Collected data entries
(** Step 3.2 on a proper table, with the cells of the matching pairwise
    row. *)
Lemma merge_cepii_matched merged df_cepii out :
  cepii_unique df_cepii → aligned merged → aligned df_cepii →
  "reporterISO" ∈ columns merged → "partnerISO" ∈ columns merged →
  "cepii_merge_key" ∉ columns merged → "cepii_key" ∉ columns merged →
  "cepii_merge_key" ∉ columns df_cepii →
  merge_cepii merged df_cepii = Ok out →
  Forall2
    (λ rm ro, ∃ cep,
       ro = rm ++ cep
       ∧ (df_empty df_cepii = false →
          ∀ w, w ∈ rows df_cepii →
            cell_at (columns df_cepii) w "cepii_key"
            = trade_pair_key (columns merged) rm →
            cep = pair_cells df_cepii w))
    (rows merged) (rows out).
Proof.
  intros Hu Hal Halc HrM HpM Hf1 Hf2 Hf3. unfold merge_cepii.
  destruct (decide _) as [_|Hskip].
  2:{ intros [= <-].
      apply Forall_Forall2_diag, Forall_forall. intros rm _.
      exists []. split; [by rewrite app_nil_r|].
      intros Hne. exfalso. by apply Hskip. }
  destruct (require_unique _ "reporterISO" _); [|by intros [=]].
  destruct (require_unique _ "partnerISO" _); [|by intros [=]].
  cbn [mbind result_bind].
  destruct (traverse _ (rows merged)); [|by intros [=]].
  cbn [mbind result_bind].
  set (f := λ r, pair_key_cell (cell_at (columns merged) r "reporterISO")
                               (cell_at (columns merged) r "partnerISO")).
  set (with_key := assign "cepii_merge_key" f merged).
  destruct (merge_left [("cepii_merge_key", "cepii_key")] with_key df_cepii)
    as [joined|] eqn:E3; [|by intros [=]].
  cbn [mbind result_bind]. intros [= <-].
  destruct (merge_left_unique _ _ _ _ (key_unique_cepii _ Hu) E3) as [Hc3 Hr3].
  assert (Hrk : rows with_key
                = assign_row "cepii_merge_key" f (columns merged) <$> rows merged)
    by reflexivity.
  unfold drop_columns. cbn [columns rows]. rewrite Hr3, Hrk.
  rewrite <- !list_fmap_compose.
  apply Forall2_fmap_r, Forall_Forall2_diag, Forall_forall.
  intros rm Hrm. cbn [compose].
  assert (Hlen : length rm = length (columns merged)).
  { unfold aligned in Hal. rewrite Forall_forall in Hal. by apply Hal. }
  assert (Har : assign_row "cepii_merge_key" f (columns merged) rm = rm ++ [f rm]).
  { unfold assign_row. by rewrite decide_False. }
  assert (Hwk : columns with_key = columns merged ++ ["cepii_merge_key"]).
  { unfold with_key, assign, assign_labels. cbn [columns]. by rewrite decide_False. }
  assert (Hdrop : right_drop [("cepii_merge_key", "cepii_key")] = []).
  { unfold right_drop. by rewrite filter_cons_False. }
  assert (Hkept : kept_right_labels [("cepii_merge_key", "cepii_key")] df_cepii
                  = columns df_cepii).
  { unfold kept_right_labels. rewrite Hdrop. apply filter_all.
    intros c _. apply not_elem_of_nil. }
  rewrite Har, Hc3. unfold merged_labels. rewrite Hwk, fmap_app, Hkept.
  set (f3 := λ l, if decide (l ∈ columns df_cepii) then l +:+ "_x" else l).
  set (g := λ l, if decide (l ∈ columns merged ++ ["cepii_merge_key"])
                 then l +:+ "_y" else l).
  set (e3 := extension [("cepii_merge_key", "cepii_key")] with_key df_cepii
               (rm ++ [f rm])).
  rewrite cells_without_app.
  2:{ rewrite !length_app, !length_fmap. cbn [length]. lia. }
  rewrite cells_without_app by (by rewrite length_fmap).
  rewrite cells_without_id.
  2:{ by rewrite length_fmap. }
  2:{ intros c (l & -> & Hl)%list_elem_of_fmap. unfold f3. cbv beta.
      rewrite !not_elem_of_cons. destruct (decide (l ∈ columns df_cepii)).
      - split_and!; [apply not_ending_app; not_ending..|apply not_elem_of_nil].
      - split_and!; [by intros ->|by intros ->|apply not_elem_of_nil]. }
  rewrite cells_without_all.
  2:{ intros c ->%list_elem_of_singleton. unfold f3. cbv beta.
      rewrite decide_False by done. by left. }
  rewrite app_nil_r. eexists. split; [reflexivity|].
  intros _ w Hw Ekey.
  assert (He3 : e3 = w).
  { unfold e3. rewrite (extension_matched _ _ _ _ w (key_unique_cepii _ Hu) Hw).
    - rewrite Hdrop. apply cells_without_id; [|intros c _; apply not_elem_of_nil].
      unfold aligned in Halc. rewrite Forall_forall in Halc. by apply Halc.
    - unfold right_key, left_key. cbn [fmap list_fmap fst snd].
      rewrite Hwk, cell_at_append by done. rewrite decide_True by done.
      by rewrite Ekey. }
  rewrite He3. unfold pair_cells. apply cells_without_rename.
  intros l Hl. unfold g. rewrite !elem_of_cons, !elem_of_nil.
  destruct (decide (l ∈ columns merged ++ ["cepii_merge_key"])) as [Hin|Hin].
  - split.
    + intros [E|[E|[]]]; exfalso; revert E; apply not_ending_app; not_ending.
    + intros [->|[]]. exfalso.
      apply elem_of_app in Hin as [?|?%list_elem_of_singleton]; done.
  - split.
    + intros [->|[->|[]]]; [done|by left].
    + intros [->|[]]. right. by left.
Qed.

- **WHAT IS BEING ASKED**
Write down exactly the span of lines above from the one containing "merge_cepii merged df_cepii = Ok out →" to the one containing "unfold assign_row. by", both ends included.

- **SOLUTION TO THIS PROBLEM**
  merge_cepii merged df_cepii = Ok out →
  Forall2
    (λ rm ro, ∃ cep,
       ro = rm ++ cep
       ∧ (df_empty df_cepii = false →
          ∀ w, w ∈ rows df_cepii →
            cell_at (columns df_cepii) w "cepii_key"
            = trade_pair_key (columns merged) rm →
            cep = pair_cells df_cepii w))
    (rows merged) (rows out).
Proof.
  intros Hu Hal Halc HrM HpM Hf1 Hf2 Hf3. unfold merge_cepii.
  destruct (decide _) as [_|Hskip].
  2:{ intros [= <-].
      apply Forall_Forall2_diag, Forall_forall. intros rm _.
      exists []. split; [by rewrite app_nil_r|].
      intros Hne. exfalso. by apply Hskip. }
  destruct (require_unique _ "reporterISO" _); [|by intros [=]].
  destruct (require_unique _ "partnerISO" _); [|by intros [=]].
  cbn [mbind result_bind].
  destruct (traverse _ (rows merged)); [|by intros [=]].
  cbn [mbind result_bind].
  set (f := λ r, pair_key_cell (cell_at (columns merged) r "reporterISO")
                               (cell_at (columns merged) r "partnerISO")).
  set (with_key := assign "cepii_merge_key" f merged).
  destruct (merge_left [("cepii_merge_key", "cepii_key")] with_key df_cepii)
    as [joined|] eqn:E3; [|by intros [=]].
  cbn [mbind result_bind]. intros [= <-].
  destruct (merge_left_unique _ _ _ _ (key_unique_cepii _ Hu) E3) as [Hc3 Hr3].
  assert (Hrk : rows with_key
                = assign_row "cepii_merge_key" f (columns merged) <$> rows merged)
    by reflexivity.
  unfold drop_columns. cbn [columns rows]. rewrite Hr3, Hrk.
  rewrite <- !list_fmap_compose.
  apply Forall2_fmap_r, Forall_Forall2_diag, Forall_forall.
  intros rm Hrm. cbn [compose].
  assert (Hlen : length rm = length (columns merged)).
  { unfold aligned in Hal. rewrite Forall_forall in Hal. by apply Hal. }
  assert (Har : assign_row "cepii_merge_key" f (columns merged) rm = rm ++ [f rm]).
  { unfold assign_row. by rewrite decide_False. }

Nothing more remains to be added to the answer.